Following dinner, we headed up to the Mount of Olives and had the most incredible view of the Kidron Valley. We weren’t far from Bethany, where Jesus was anointed by Mary and where Lazarus was raised, and it was the point from which he descended into Jerusalem for the Triumphant entry. Although in the midst of the city now, at the time, it was a distance away and allowed time for the crowd to grow as he headed to the gates. It is also the area where Jesus ascended.

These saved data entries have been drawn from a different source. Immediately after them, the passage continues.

(** * The training-plan sectionizer of the CARV analyzer front end

    A shallow embedding of [parseTrainingPlan] and [getScoreColor] from
    [frontend/src/App.jsx], with the JavaScript string and regular
    expression primitives they call, and of three other helpers of the
    component: [formatMetricName], the sorting of the files in
    [processFiles] and [deleteProgressLog].

    A JavaScript string is a sequence of UTF-16 code units; it is modelled
    as a list of numbers.  The source contains two characters outside
    ASCII, the arrow U+2192 and the en dash U+2013. *)

From Stdlib Require Import String Ascii.
From Stdlib Require Import List NArith ZArith Arith Lia Bool Floats Sorted.
Import ListNotations.

(** ** Strings *)

Definition char := N.
Definition jsstring := list char.

(** [lit] turns an ASCII literal of this file into a JavaScript string. *)
Fixpoint lit (s : string) : jsstring :=
  match s with
  | EmptyString => []
  | String a t => N_of_ascii a :: lit t
  end.

Arguments lit s%_string.

Definition LF : char := 10%N.
Definition ARROW : char := 8594%N.
Definition ENDASH : char := 8211%N.
Definition QUOTE : char := 34%N.

Definition ch (a : ascii) : char := N_of_ascii a.

Arguments ch a%_char.

Fixpoint str_eqb (a b : jsstring) : bool :=
  match a, b with
  | [], [] => true
  | x :: a', y :: b' => N.eqb x y && str_eqb a' b'
  | _, _ => false
  end.

(** A string is truthy when it is not empty. *)
Definition truthy (s : jsstring) : bool :=
  match s with [] => false | _ => true end.

(** WhiteSpace and LineTerminator of ECMAScript: what [trim] removes and
    what the class [\s] matches. *)
Definition is_space (c : char) : bool :=
  ((9 <=? c) && (c <=? 13) || (c =? 32) || (c =? 160) || (c =? 5760)
   || (8192 <=? c) && (c <=? 8202) || (c =? 8232) || (c =? 8233)
   || (c =? 8239) || (c =? 8287) || (c =? 12288) || (c =? 65279))%N.

Definition is_digit (c : char) : bool := ((48 <=? c) && (c <=? 57))%N.

(** LineTerminator: what the regular expression dot refuses. *)
Definition is_line_terminator (c : char) : bool :=
  ((c =? 10) || (c =? 13) || (c =? 8232) || (c =? 8233))%N.

Fixpoint trimStart (s : jsstring) : jsstring :=
  match s with
  | c :: t => if is_space c then trimStart t else s
  | [] => []
  end.

Definition trimEnd (s : jsstring) : jsstring := rev (trimStart (rev s)).

Definition trim (s : jsstring) : jsstring := trimEnd (trimStart s).

Fixpoint startsWith (s p : jsstring) {struct p} : bool :=
  match p, s with
  | [], _ => true
  | x :: p', y :: s' => N.eqb x y && startsWith s' p'
  | _ :: _, [] => false
  end.

Fixpoint includes (s p : jsstring) : bool :=
  startsWith s p || match s with [] => false | _ :: t => includes t p end.

(** [indexOf] answers -1 when the pattern does not occur. *)
Fixpoint indexOf_from (s p : jsstring) (i : Z) : Z :=
  if startsWith s p then i
  else match s with [] => (-1)%Z | _ :: t => indexOf_from t p (i + 1)%Z end.

Definition indexOf (s p : jsstring) : Z := indexOf_from s p 0%Z.

(** [substring start end]: both ends clamped to the string, swapped when
    they come in the wrong order. *)
Definition clamp (n : Z) (len : nat) : nat := Nat.min (Z.to_nat n) len.

Definition substring (s : jsstring) (a b : Z) : jsstring :=
  let x := clamp a (length s) in
  let y := clamp b (length s) in
  let lo := Nat.min x y in
  let hi := Nat.max x y in
  firstn (hi - lo) (skipn lo s).

Definition substring_from (s : jsstring) (a : Z) : jsstring :=
  skipn (clamp a (length s)) s.

(** [split] on a separator string that is not empty: the pieces between the
    occurrences of the separator, leftmost first and not overlapping.
    [skip] counts the code units of an occurrence still to pass over, [cur]
    holds the piece being read, reversed. *)
Fixpoint split_go (sep s : jsstring) (skip : nat) (cur : jsstring)
  : list jsstring :=
  match s with
  | [] => [rev cur]
  | c :: t =>
      match skip with
      | S n => split_go sep t n cur
      | O =>
          if startsWith s sep
          then rev cur :: split_go sep t (length sep - 1) []
          else split_go sep t 0 (c :: cur)
      end
  end.

Definition split (s sep : jsstring) : list jsstring := split_go sep s 0 [].

Fixpoint join (l : list jsstring) (sep : jsstring) : jsstring :=
  match l with
  | [] => []
  | [x] => x
  | x :: t => x ++ sep ++ join t sep
  end.

(** [replace] with a string pattern: the first occurrence only. *)
Fixpoint replace_str (s pat rep : jsstring) : jsstring :=
  if startsWith s pat then rep ++ skipn (length pat) s
  else match s with [] => [] | c :: t => c :: replace_str t pat rep end.

(** [toLowerCase].  The parser hands every lower-cased string to [includes]
    with an ASCII needle and to nothing else, so what matters is which code
    units of the result are ASCII.  The Unicode tables send A-Z to a-z, the
    Kelvin sign U+212A to k and U+0130 to i followed by U+0307; every other
    code unit outside ASCII stays outside ASCII and is kept as it is. *)
Definition lower_char (c : char) : jsstring :=
  if ((65 <=? c) && (c <=? 90))%N then [(c + 32)%N]
  else if (c =? 8490)%N then [107%N]
  else if (c =? 304)%N then [105%N; 775%N]
  else [c].

Definition toLowerCase (s : jsstring) : jsstring := flat_map lower_char s.

(** ** Regular expressions

    The fragment of the ECMAScript pattern language that the parser uses:
    every quantified atom is a single character class.  The matcher is the
    backtracking matcher of the language definition, in continuation
    passing style. *)

Inductive regex : Type :=
| Eps
| Lit (c : char)
| Cls (p : char -> bool)
| Seq (a b : regex)
| Alt (a b : regex)
| Star (greedy : bool) (p : char -> bool)
| Group (i : nat) (a : regex)
| Bol
| Eol
| Look (a : regex).

Definition Plus (p : char -> bool) : regex := Seq (Cls p) (Star true p).
Definition Opt (a : regex) : regex := Alt a Eps.

Fixpoint Str (s : jsstring) : regex :=
  match s with
  | [] => Eps
  | [c] => Lit c
  | c :: t => Seq (Lit c) (Str t)
  end.

Fixpoint Seqs (l : list regex) : regex :=
  match l with
  | [] => Eps
  | [a] => a
  | a :: t => Seq a (Seqs t)
  end.

Record mstate : Type := MState {
  m_pos : nat;
  m_rest : jsstring;
  m_caps : list (nat * jsstring)
}.

Definition cont := mstate -> option mstate.

(** Canonicalize of the [i] flag, without the [u] flag: a code unit outside
    ASCII is never folded onto an ASCII one, so a pattern letter matches its
    two ASCII cases, and any other pattern character matches itself. *)
Definition upper_ascii (c : char) : char :=
  if ((97 <=? c) && (c <=? 122))%N then (c - 32)%N else c.

Definition char_matches (icase : bool) (c x : char) : bool :=
  if icase then N.eqb (upper_ascii c) (upper_ascii x) else N.eqb c x.

Fixpoint star_greedy (p : char -> bool) (k : cont) (caps : list (nat * jsstring))
  (pos : nat) (s : jsstring) : option mstate :=
  match s with
  | c :: t =>
      if p c then
        match star_greedy p k caps (S pos) t with
        | Some r => Some r
        | None => k (MState pos s caps)
        end
      else k (MState pos s caps)
  | [] => k (MState pos [] caps)
  end.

Seeing it was deeply moving.
On the way down, we passed cemeteries, including ones where the prophets were said to have been laid to rest, and we came to the spot where Jesus wept over the city of Jerusalem, looking at their erring ways and wishing he could gather them together like a mother gathers her chicks.
My reaction to this church was the opposite to that of the Holy Sepulchre — it felt holy and sacred. Perhaps because it wasn’t full of people taking selfies. I loved the design, including the cross in the clear window that lined up the Church of the Holy Sepulchre and the location of Golgotha.
The grounds around it also carried a sense of serenity and grace that I can’t really describe. I felt peace, even with the heaviness of the world — through the tears of Jesus and his action we found hope beyond tears and light beyond darkness. It is a place to which I hope to one day return.
The road continued down to the Garden of Gethsemane, where Jesus prayed while his disciples slept and where Judas betrayed him. The olive tree garden was cordoned off, but it gave me a good picture of where the disciples would have slept, and the rocks around and in the church gave me an image of where he would have prayed until his tears became drops of blood, saying, “Not my will, but thine.”
The church itself had a sign that said, “No explanations in the church,” meaning tourist guides couldn’t talk. It was a place of silence, and that made a difference. I felt the power and force of the struggle and sacrifice of Jesus.
Our guide, a Muslim man, made a connection I had never considered. He talked about the Mount of Transfiguration, where Jesus was most connected with his divine self, and the Garden of Gethsemane, where he was his most human. One was on a mountain, the other in the valley, one was in the morning and the other at night. Truly the dark night of his soul. Food for thought.
We left the Garden and for dinner had a grand feast with some of the Lutheran Young Adults in Global Mission at a local restaurant. I can’t describe all we ate except that the salads are astounding, the appetizers spectacular, the main dish filling and the dessert sublime. Middle Eastern food and spices are my favorite.
And the company — young adults who are giving a year of their life in accompaniment to our global partners in the Lutheran Church — was even better than the meal. I ended the day proud to be a Lutheran, for what we are doing in the world and who is representing us in the global community.